▶ Exercise prompt:
Below is a listing from which only part is wanted; return exactly the lines from the one with "End ServerStream." up to and including the one with "service_name_ := service_name;".

▶ Data shown:
(** * frontend/server/handler.h: gRPC handler wrappers and the handler registry

    A shallow embedding of the emulator's handler layer: the stream
    interceptor [ServerStream], the handler base class [GRPCHandlerBase], the
    unary and server-streaming wrappers with their [Run] methods, and the
    name-keyed registry behind [HandlerRegisterer] and [GetHandler].

    The C++ code acts on process state: the flag read by
    [config::should_log_requests()], the [LOG(INFO)] sink, the transport
    writer, and whatever the user handler touches.  Here that state is a
    [World], threaded through a small state monad [M]. *)

From stdpp Require Import base option list strings gmap.

(** ** Collaborators declared outside this header *)

(** [absl::Status]: only [ok()] and [ToString()] are used by the header. *)
Class AbslStatus (Status : Type) := {
  ok : Status → bool;
  ToString : Status → string;
}.

(** Protocol-buffer messages: only [DebugString()] is used. *)
Class Message (T : Type) := DebugString : T → string.

(** [common/config.h]: [config::should_log_requests()] reads process state.
    [Env] is that state; the wrapped handlers and the transport may change
    it while a call runs. *)
Class Config (Env : Type) := log_requests : Env → bool.

(** The line feed written as [\n] in the C++ string literals. *)
Definition nl : string := String (Ascii.ascii_of_nat 10) EmptyString.

(** ** Process state and the effect monad *)

Section Effects.
Context {RequestContext Env RequestT ResponseT : Type}.
Context `{!Config Env}.

(** What the code of this header does that an observer can see, in the
    order it happens. *)
Inductive Event :=
| LogInfo (record : string)
    (** one [LOG(INFO) << record] statement was executed *)
| Invoked (ctx : RequestContext) (request : RequestT)
    (** control entered the wrapped [fn_] with these arguments *)
| Wrote (msg : ResponseT) (accepted : bool)
    (** [writer_->Write(msg)] was called and returned [accepted] *).

Record World := mkWorld {
  env : Env;
  trace : list Event;
}.

Definition M (A : Type) : Type := World → A * World.

#[export] Instance M_ret : MRet M := λ A x w, (x, w).
#[export] Instance M_bind : MBind M :=
  λ A B f m w, let '(x, w') := m w in f x w'.

Definition observe (e : Event) (w : World) : World :=
  {| env := env w; trace := trace w ++ [e] |}.

(** [config::should_log_requests()] *)
Definition should_log_requests : M bool :=
  λ w, (log_requests (env w), w).

(** [LOG(INFO) << record;] *)
Definition LOG_INFO (record : string) : M () :=
  λ w, ((), observe (LogInfo record) w).

(** [grpc::ServerWriterInterface<T>]: an abstract class whose [Write]
    hands a message to the transport and reports whether it was taken. *)
Record ServerWriterInterface := {
  Write : ResponseT → Env → bool * Env;
}.

(** The virtual call [writer->Write(msg)]. *)
Definition call_Write (writer : ServerWriterInterface) (msg : ResponseT)
  : M bool :=
  λ w, let '(accepted, e) := Write writer msg (env w) in
       (accepted, observe (Wrote msg accepted) {| env := e; trace := trace w |}).

(** *** Projections of a trace *)

Definition record_of (e : Event) : option string :=
  match e with LogInfo r => Some r | _ => None end.
Definition call_of (e : Event) : option (RequestContext * RequestT) :=
  match e with Invoked c r => Some (c, r) | _ => None end.
Definition write_of (e : Event) : option (ResponseT * bool) :=
  match e with Wrote m a => Some (m, a) | _ => None end.

(** The log records of a trace, oldest first. *)
Definition records (t : list Event) : list string := omap record_of t.
(** The entries into the wrapped function. *)
Definition calls (t : list Event) : list (RequestContext * RequestT) :=
  omap call_of t.
(** The messages handed to the transport writer, with its answers. *)
Definition writes (t : list Event) : list (ResponseT * bool) :=
  omap write_of t.
End Effects.

Arguments Event : clear implicits.
Arguments records {_ _ _} t : simpl never.
Arguments calls {_ _ _} t : simpl never.
Arguments writes {_ _ _} t : simpl never.
Arguments World : clear implicits.
Arguments M : clear implicits.
Arguments ServerWriterInterface : clear implicits.

(** ** ServerStream *)

Section ServerStream.
Context {RequestContext Env RequestT ResponseT : Type}.
Context `{!Config Env, !Message ResponseT}.

Local Abbreviation M := (M RequestContext Env RequestT ResponseT).

(** [ServerStream<T>] holds the writer it intercepts. *)
Record ServerStream := {
  writer_ : ServerWriterInterface Env ResponseT;
}.

Definition send_record (msg : ResponseT) : string :=
  "Sending streaming response:" +:+ nl +:+ DebugString msg.

(** [void Send(const T& msg)] *)
Definition Send (stream : ServerStream) (msg : ResponseT) : M () :=
  enabled ← should_log_requests;
  (if enabled : bool then LOG_INFO (send_record msg) else mret ());;
  (* the [bool] returned by [Write] is dropped *)
  call_Write (writer_ stream) msg;;
  mret ().
End ServerStream.

Arguments ServerStream : clear implicits.

(** ** GRPCHandlerBase *)

(** Base class for gRPC handlers: two constant strings. *)
Record GRPCHandlerBase := {
  service_name_ : string;
  method_name_ : string;
}.

(** The constructor [GRPCHandlerBase(service_name, method_name)]: a member
    initialiser list and an empty body. *)
Definition new_GRPCHandlerBase (service_name method_name : string)
  : GRPCHandlerBase :=
  {| service_name_ := service_name; method_name_ := method_name |}.

Definition service_name (h : GRPCHandlerBase) : string := service_name_ h.
Definition method_name (h : GRPCHandlerBase) : string := method_name_ h.

(** A class derived from [GRPCHandlerBase] can be seen as its base. *)
Class GRPCHandler (H : Type) := upcast : H → GRPCHandlerBase.

#[export] Instance GRPCHandlerBase_handler : GRPCHandler GRPCHandlerBase := id.

(** *** The texts the two [Run] methods stream into [LOG(INFO)] *)

Section Records.
Context {Status RequestT ResponseT : Type}.
Context `{!AbslStatus Status, !Message RequestT, !Message ResponseT}.

(** ["Request[" << service_name() << "." << method_name() << "]\n"
     << request->DebugString()] *)
Definition request_record (h : GRPCHandlerBase) (request : RequestT)
  : string :=
  "Request[" +:+ service_name h +:+ "." +:+ method_name h +:+ "]" +:+ nl
    +:+ DebugString request.

(** [(status.ok() ? "OK" : "Error: " + status.ToString())] *)
Definition outcome_text (status : Status) : string :=
  if ok status then "OK" else "Error: " +:+ ToString status.

(** The unary response record: tag, response text, outcome. *)
Definition response_record (h : GRPCHandlerBase) (response : ResponseT)
    (status : Status) : string :=
  "Response[" +:+ service_name h +:+ "." +:+ method_name h +:+ "]" +:+ nl
    +:+ DebugString response +:+ nl +:+ outcome_text status.

(** The streaming completion record: tag and outcome only. *)
Definition completion_record (h : GRPCHandlerBase) (status : Status)
  : string :=
  "Response[" +:+ service_name h +:+ "." +:+ method_name h +:+ "]" +:+ nl
    +:+ outcome_text status.
End Records.

(** ** UnaryGRPCHandler *)

Module UnaryGRPCHandler.
Section Unary.
Context {RequestContext Env Status RequestT ResponseT : Type}.
Context `{!Config Env, !AbslStatus Status,
          !Message RequestT, !Message ResponseT}.

Local Abbreviation M := (M RequestContext Env RequestT ResponseT).

(** The user-defined handler function, a [std::function] returning
    [absl::Status] from a context pointer, a pointer to the [const]
    request and a pointer to the response.  The request is [const]: the
    function reads it.  The response is an out-parameter: the function
    receives the caller's container and leaves its new contents.
    Everything else the function reads or changes is in [Env]. *)
Definition HandlerFn : Type :=
  RequestContext → RequestT → ResponseT → Env → (Status * ResponseT) * Env.

Record t := {
  base : GRPCHandlerBase;
  fn_ : HandlerFn;
}.

(** [UnaryGRPCHandler(service_name, method_name, fn)] *)
Definition new (service_name method_name : string) (fn : HandlerFn) : t :=
  {| base := new_GRPCHandlerBase service_name method_name; fn_ := fn |}.

(** The call [fn_(ctx, request, response)]. *)
Definition invoke (fn : HandlerFn) (ctx : RequestContext)
    (request : RequestT) (response : ResponseT) : M (Status * ResponseT) :=
  λ w, let '(out, e) := fn ctx request response (env w) in
       (out, {| env := e; trace := trace w ++ [Invoked ctx request] |}).

(** [absl::Status Run(RequestContext* ctx, const RequestT* request,
    ResponseT* response)].  The result pairs the returned status with the
    contents of [*response] on return. *)
Definition Run (h : t) (ctx : RequestContext) (request : RequestT)
    (response : ResponseT) : M (Status * ResponseT) :=
  enabled ← should_log_requests;
  (if enabled : bool
   then LOG_INFO (request_record (base h) request) else mret ());;
  '(status, response) ← invoke (fn_ h) ctx request response;
  enabled ← should_log_requests;
  (if enabled : bool
   then LOG_INFO (response_record (base h) response status) else mret ());;
  mret (status, response).
End Unary.
Arguments HandlerFn : clear implicits.
Arguments t : clear implicits.

#[global] Instance handler {RequestContext Env Status RequestT ResponseT}
: GRPCHandler (t RequestContext Env Status RequestT ResponseT) := base.
End UnaryGRPCHandler.

(** ** ServerStreamingGRPCHandler *)

Module ServerStreamingGRPCHandler.
Section Streaming.
Context {RequestContext Env Status RequestT ResponseT : Type}.
Context `{!Config Env, !AbslStatus Status,
          !Message RequestT, !Message ResponseT}.

Local Abbreviation M := (M RequestContext Env RequestT ResponseT).
Local Abbreviation ServerStream := (ServerStream Env ResponseT).

(** What a user-defined streaming handler does once it has its context
    and request: it calls [Send] on the stream it was given, takes steps
    of its own that read and change [Env], and returns a status.  [Send]
    returns [void], so nothing flows back from a [Send] except through
    [Env]. *)
Inductive Body :=
| Return (status : Status)
| SendThen (msg : ResponseT) (rest : Body)
| Step (effect : Env → Env) (next : Env → Body).

(** The user-defined handler function.  Its first two arguments are the
    context and the [const] request; its third, the pointer to the
    [ServerStream], is the stream [perform] runs the body against. *)
Definition HandlerFn : Type := RequestContext → RequestT → Body.

Record t := {
  base : GRPCHandlerBase;
  fn_ : HandlerFn;
}.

▶ Answer section:
End ServerStream.

Arguments ServerStream : clear implicits.

(** ** GRPCHandlerBase *)

(** Base class for gRPC handlers: two constant strings. *)
Record GRPCHandlerBase := {
  service_name_ : string;
  method_name_ : string;
}.

(** The constructor [GRPCHandlerBase(service_name, method_name)]: a member
    initialiser list and an empty body. *)
Definition new_GRPCHandlerBase (service_name method_name : string)
  : GRPCHandlerBase :=
  {| service_name_ := service_name; method_name_ := method_name |}.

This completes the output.